Scriveva Martini: «lo Spirito c’è, anche oggi, come ai tempi di Gesù e degli Apostoli: c’è e sta operando, arriva prima di noi, lavora più di noi e meglio di noi; a noi non tocca né seminarlo, né svegliarlo ma anzitutto riconoscerlo, accoglierlo, assecondarlo, fargli strada, andargli dietro» (C.M. Martini, Tre racconti dello Spirito, Centro Ambrosiano, Milano 1997, p. 11).
Questa è la postura giusta dentro l’impegno di ripensamento delle nostre parrocchie: andare dietro ai percorsi che il Signore sta già facendo nel cuore delle persone.
«Solo Dio può generare qualcuno che possa partecipare alla sua vita. Allora la domanda che dobbiamo farci non è: come farà la Chiesa a suscitare nuovi cristiani? Quali strategie pastorali dovrà essa adottare per diventare più efficace? […] Dobbiamo invece porci su un altro piano: cosa accade fra Dio egli uomini e le donne che vivono all’alba di questo secolo?

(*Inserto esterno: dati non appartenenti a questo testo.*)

(** X22. For the softmax and sigmoid of one model output, tensors of the
    shapes [(b, q, c)] and [(b, q, h, w)], [post_process_segmentation]
    returns a tensor of the shape [(b, c - 1, h, w)] that has a cell for
    every index below that shape. When the entries of the two tensors are
    probabilities, every value of the result lies between 0 and the number
    of queries; and the result does not depend on the probabilities of the
    null class: two softmax tensors that agree on the other classes give the
    same result. *)
Theorem decoder_output_shape_and_range (outputs : decoder_inputs) (b q c h w : nat) :
  shape3 (class_probs outputs) = (b, q, c) ->
  shape4 (masks_probs outputs) = (b, q, h, w) ->
  exists out,
    Decoder.post_process_segmentation outputs = Ok out /\
    shape4 out = (b, (c - 1)%nat, h, w) /\
    fills4 out /\
    (probabilities outputs ->
     forall image plane row v,
       In image (data4 out) -> In plane image -> In row plane -> In v row ->
       (0 <= v <= inject_Z (Z.of_nat q))%Q) /\
    (forall others,
       shape3 (class_probs others) = (b, q, c) ->
       masks_probs others = masks_probs outputs ->
       fills3 (class_probs outputs) -> fills3 (class_probs others) ->
       same_classes (c - 1) (class_probs outputs) (class_probs others) ->
       Decoder.post_process_segmentation others = Ok out).
Proof.
  intros Hs3 Hs4.
  unfold Decoder.post_process_segmentation, Decoder.einsum_bqc_bqhw.
  unfold Decoder.drop_null_class at 1. rewrite Hs3, Hs4. cbn [shape3].
  rewrite !broadcast_same. cbn [bind].
  eexists. split; [reflexivity|]. split; [reflexivity|]. split; [|split].
  - unfold fills4. cbn [shape4 data4].
    split; [now rewrite length_map, List.length_seq|].
    apply List.Forall_forall. intros image Hi. apply in_map_iff in Hi as (ib & <- & _).
    split; [now rewrite length_map, List.length_seq|].
    apply List.Forall_forall. intros plane Hp. apply in_map_iff in Hp as (ic & <- & _).
    unfold has_shape. rewrite length_map, List.length_seq. split; [reflexivity|].
    apply List.Forall_forall. intros row Hr. apply in_map_iff in Hr as (ih & <- & _).
    now rewrite length_map, List.length_seq.
  - intros [Hc Hm] image plane row v Hi Hp Hr Hv. cbn [data4] in Hi.
    apply in_map_iff in Hi as (ib & <- & _).
    apply in_map_iff in Hp as (ic & <- & _). apply in_map_iff in Hr as (ih & <- & _).
    apply in_map_iff in Hv as (iw & <- & _).
    apply sum_over_bounds. intros iq.
    set (jb := Decoder.broadcast_index b ib). set (jq := Decoder.broadcast_index q iq).
    assert (Hclass : (0 <= nth ic (nth jq (nth jb (data3 (Decoder.drop_null_class
                        (class_probs outputs))) []) []) 0 <= 1)%Q).
    { apply nth_probability. intros p Hp. unfold Decoder.drop_null_class in Hp.
      rewrite Hs3 in Hp. cbn [data3] in Hp.
      pose proof (In_nth_in _ _ _ Hp) as Hrow.
      pose proof (In_nth_in _ _ _ Hrow) as Himg.
      apply in_map_iff in Himg as (img & Himg & Hin). rewrite <- Himg in Hrow, Hp.
      apply in_map_iff in Hrow as (row & Hrow & Hrin). rewrite <- Hrow in Hp.
      apply (Hc img row p Hin Hrin). now apply In_removelast. }
    assert (Hmask : (0 <= at2 0 (nth jq (nth jb (data4 (masks_probs outputs)) []) [])
                          ih iw <= 1)%Q).
    { unfold at2. apply nth_probability. intros p Hp.
      pose proof (In_nth_in _ _ _ Hp) as Hrow.
      pose proof (In_nth_in _ _ _ Hrow) as Hplane.
      pose proof (In_nth_in _ _ _ Hplane) as Himg.
      exact (Hm _ _ _ p Himg Hplane Hrow Hp). }
    destruct Hclass as [C0 C1]. destruct Hmask as [M0 M1]. split; nra.
  - intros others Hs3' Hmasks Hfill Hfill' Hsame.
    unfold Decoder.drop_null_class at 1. rewrite Hs3', Hmasks, Hs4. cbn [shape3].
    rewrite !broadcast_same. cbn [bind]. do 2 f_equal.
    apply map_ext. intros ib. apply map_ext_in. intros ic Hic. apply in_seq in Hic.
    apply map_ext. intros ih. apply map_ext. intros iw.
    unfold Decoder.sum_over. f_equal. apply map_ext. intros iq.
    f_equal.
    pose proof (at3_drop_null_class (class_probs others) b q c
                  (Decoder.broadcast_index b ib) (Decoder.broadcast_index q iq) ic
                  Hs3' Hfill' ltac:(lia)) as H'.
    pose proof (at3_drop_null_class (class_probs outputs) b q c
                  (Decoder.broadcast_index b ib) (Decoder.broadcast_index q iq) ic
                  Hs3 Hfill ltac:(lia)) as H.
    unfold at3 in H, H'. rewrite H, H'. apply Hsame. lia.
Qed.

(** One image, two queries, one class and the null class, on 1 x 2 pixels;
    and a second tensor of class probabilities that differs from the first
    in the null class only. *)
Lemma decoder_output_shape_and_range_witness :
  let masks :=
    {| shape4 := (1, 2, 1, 2)%nat; data4 := [[[[1; 1 # 2]]; [[0; 1]]]]%Q |} in
  let outputs :=
    {| class_probs :=
         {| shape3 := (1, 2, 2)%nat; data3 := [[[9 # 10; 1 # 10]; [2 # 10; 8 # 10]]]%Q |};
       masks_probs := masks |} in
  let others :=
    {| class_probs :=
         {| shape3 := (1, 2, 2)%nat; data3 := [[[9 # 10; 0]; [2 # 10; 1 # 2]]]%Q |};
       masks_probs := masks |} in
  exists out,
    Decoder.post_process_segmentation outputs = Ok out /\
    shape4 out = (1, 1, 1, 2)%nat /\
    fills4 out /\
    (forall image plane row v,
       In image (data4 out) -> In plane image -> In row plane -> In v row ->
       (0 <= v <= 2)%Q) /\
    Decoder.post_process_segmentation others = Ok out.
Proof.
  intros masks outputs others.
  destruct (decoder_output_shape_and_range outputs 1 2 2 1 2 eq_refl eq_refl)
    as (out & Hrun & Hshape & Hfills & Hrange & Hnull).
  exists out. split; [exact Hrun|]. split; [exact Hshape|]. split; [exact Hfills|].
  split.
  - apply Hrange. split.
    + intros image row p Hi Hr Hp. simpl in Hi.
      destruct Hi as [<-|[]]. simpl in Hr.
      destruct Hr as [<-|[<-|[]]]; simpl in Hp;
        destruct Hp as [<-|[<-|[]]]; split; vm_compute; discriminate.
    + intros image plane row p Hi Hpl Hr Hp. simpl in Hi.
      destruct Hi as [<-|[]]. simpl in Hpl.
      destruct Hpl as [<-|[<-|[]]]; simpl in Hr;
        destruct Hr as [<-|[]]; simpl in Hp;
        destruct Hp as [<-|[<-|[]]]; split; vm_compute; discriminate.
  - apply (Hnull others).
    + reflexivity.
    + reflexivity.
    + unfold fills3. simpl. repeat constructor.
    + unfold fills3. simpl. repeat constructor.
    + intros [|[|ib]] [|[|[|iq]]] [|ic] Hic; try lia; reflexivity.
Defined.

(** ** The entry point, continued *)


Section EntryPointChecks.

Context {image_t : Type}.
Variable is_pil_image : image_t -> bool.
Variable to_pil_image : image_t -> result image_t.
Variable image_size : image_t -> Z * Z.
Variable resize : image_t -> Z * Z -> result image_t.
Variable interpolate_nearest : ndarray bool -> Z -> Z -> result (ndarray bool).
Variable normalize : image_t -> list Q -> list Q -> result image_t.
Variable to_array : image_t -> result (ndarray Q).
Variable torch_available : bool.

Lemma transform_pairs_keeps_labels
    (f : image_t -> option annotation -> result (image_t * option annotation))
    (images images' : list image_t) (anns anns' : list annotation) :
  (forall i t i' t', f i (Some t) = Ok (i', t') ->
     exists t'', t' = Some t'' /\ ann_labels t'' = ann_labels t) ->
  Extractor.transform_pairs image_t f images anns = Ok (images', anns') ->
  length images' = length images /\ map ann_labels anns' = map ann_labels anns.
Proof.
  intros Hf. revert anns images' anns'.
  induction images as [|i images IH]; intros [|t anns] images' anns'; simpl;
    try (intros H; injection H as <- <-; split; reflexivity).
  destruct (f i (Some t)) as [[i1 t1]|e] eqn:Hfi; simpl; [|discriminate].
  destruct (Extractor.transform_pairs image_t f images anns) as [[is1 as1]|e] eqn:Hrec;
    simpl; [|discriminate].
  intros H. injection H as <- <-.
  destruct (IH _ _ _ Hrec) as [Hlen Hlabels].
  destruct (Hf _ _ _ _ Hfi) as (t'' & -> & Ht). simpl.
  split; [now rewrite Hlen|now rewrite Ht, Hlabels].
Qed.

Lemma mapM_length {A B : Type} (f : A -> result B) (xs : list A) (ys : list B) :
  mapM f xs = Ok ys -> length ys = length xs.
Proof.
  revert ys. induction xs as [|x xs IH]; intros ys; simpl.
  - intros H. now injection H as <-.
  - destruct (f x) as [y|e]; simpl; [|discriminate].
    destruct (mapM f xs) as [ys'|e]; simpl; [|discriminate].
    intros H. injection H as <-. simpl. now rewrite (IH ys').
Qed.

Lemma _resize_keeps_labels (i : image_t) (sz : Resizer.size_arg) (t : annotation)
    (cap : option Z) (i' : image_t) (t' : option annotation) :
  Extractor._resize image_t is_pil_image to_pil_image image_size resize
    interpolate_nearest i sz (Some t) cap = Ok (i', t') ->
  exists t'', t' = Some t'' /\ ann_labels t'' = ann_labels t.
Proof.
  unfold Extractor._resize.
  destruct (if is_pil_image i then Ok i else to_pil_image i) as [p|e]; simpl; [|discriminate].
  destruct (Resizer.get_size _ _ _) as [[w h]|e]; simpl; [|discriminate].
  destruct (resize p (w, h)) as [p'|e]; simpl; [|discriminate].
  destruct (ann_masks t) as [m|]; simpl.
  - destruct (interpolate_nearest m h w) as [m'|e]; simpl; [|discriminate].
    intros H. injection H as <- <-. eexists. split; reflexivity.
  - intros H. injection H as <- <-. eexists. split; reflexivity.
Qed.

Lemma _normalize_keeps_labels (i : image_t) (mean std : list Q) (t : annotation)
    (i' : image_t) (t' : option annotation) :
  Extractor._normalize image_t normalize i mean std (Some t) = Ok (i', t') ->
  exists t'', t' = Some t'' /\ ann_labels t'' = ann_labels t.
Proof.
  unfold Extractor._normalize.
  destruct (normalize i mean std) as [p|e]; simpl; [|discriminate].
  intros H. injection H as <- <-. eexists. split; reflexivity.
Qed.

(** One loop of the transformations, when it returns. *)
Ltac one_loop :=
  match goal with
  | |- context [Extractor.transform_pairs _ ?f ?l ?a] =>
      let H := fresh "Hloop" in
      destruct (Extractor.transform_pairs _ f l a) as [[? ?]|?] eqn:H;
      simpl; [|discriminate];
      apply transform_pairs_keeps_labels in H as [? ?];
      [|intros; first [ eapply _resize_keeps_labels; eassumption
                      | eapply _normalize_keeps_labels; eassumption ]]
  | |- context [mapM ?f ?l] =>
      let H := fresh "Hloop" in
      destruct (mapM f l) as [?|?] eqn:H; simpl; [|discriminate];
      apply mapM_length in H
  end.

(** X24. The transformations of lines 252-274 keep the batch aligned: when
    they return, there are as many images as before, annotations are present
    exactly if they were given, and the class labels of the annotations are
    the given ones in the given order, whatever resizing and normalization
    do to the images and the masks. *)
Theorem transformations_keep_labels (self : MaskFormerFeatureExtractor)
    (images images' : list image_t) (annotations annotations' : option (list annotation)) :
  Extractor.transformations image_t is_pil_image to_pil_image image_size resize
    interpolate_nearest normalize self images annotations = Ok (images', annotations') ->
  length images' = length images /\
  option_map (map ann_labels) annotations' = option_map (map ann_labels) annotations.
Proof.
  unfold Extractor.transformations.
  destruct (do_resize self); [destruct (size self) as [sz|]|];
    destruct annotations as [anns|]; simpl;
    try one_loop;
    destruct (do_normalize self); simpl;
    try one_loop;
    intros Hrun; injection Hrun as <- <-; simpl; split; congruence.
Qed.

(** [encode_inputs] takes its arguments by position or under the names of
    lines 303-306, with the defaults [annotations=None],
    [pad_and_return_pixel_mask=True] and [return_tensors=None]: a call that
    names the padding flag [pad_and_return_pixel_mask] runs the body on the
    given values, and so does a call that passes the images alone. *)
Lemma encode_inputs_binds_its_parameters
    (images : list image_t) (annotations : option (list annotation))
    (pad : bool) (return_tensors : return_tensors_arg) :
  Extractor.call_encode_inputs image_t to_array torch_available
    [Extractor.VImages image_t images; Extractor.VAnnotations image_t annotations]
    [("pad_and_return_pixel_mask", Extractor.VBool image_t pad);
     ("return_tensors", Extractor.VReturnTensors image_t return_tensors)]
  = (let* pixel_values_list := mapM to_array images in
     Packer.encode_inputs torch_available pixel_values_list annotations pad return_tensors) /\
  Extractor.call_encode_inputs image_t to_array torch_available
    [Extractor.VImages image_t images] []
  = (let* pixel_values_list := mapM to_array images in
     Packer.encode_inputs torch_available pixel_values_list None true RtNone).
Proof. split; reflexivity. Qed.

Quali percorsi prende Dio per incontrarsi con essi e farli nascere alla sua vita? E quindi cosa chiede alla Chiesa di cambiare, trasformare nella sua maniera tradizionale di credere e vivere, per assecondare quell’incontro?».[2]
Assecondare l’incontro tra Dio e gli uomini di oggi, incontro già in atto prima che noi arriviamo, è un bel modo di pensare con responsabilità ma anche senza ansie la conversione missionaria delle nostre parrocchie.


[1] Molto significativa a questo proposito è l’analisi fatta da Augusto Bonora, prete di Milano, che dialogando con l’articolo di Arnaud Joint-Lambert citato sopra, ritiene che la proposta di una parrocchia liquida non sia adeguata e propone invece di rafforzare quanto è già in atto: la presenza di parrocchie con tipologie diverse a seconda della situazione territoriale e culturale. Augusto Bonora, Sul futuro della parrocchia nella città. Attualità dei modelli della Chiesa apostolica, «Rivista del Clero Italiano», ottobre 2015.
[2] Henri Derroitte, Iniziazione e rinnovamento catechetico. Criteri per una rifondazione della catechesi parrocchiale, in ID. (ed.), Catechesi e iniziazione cristiana, Elledici, Torino 2006, p. 53.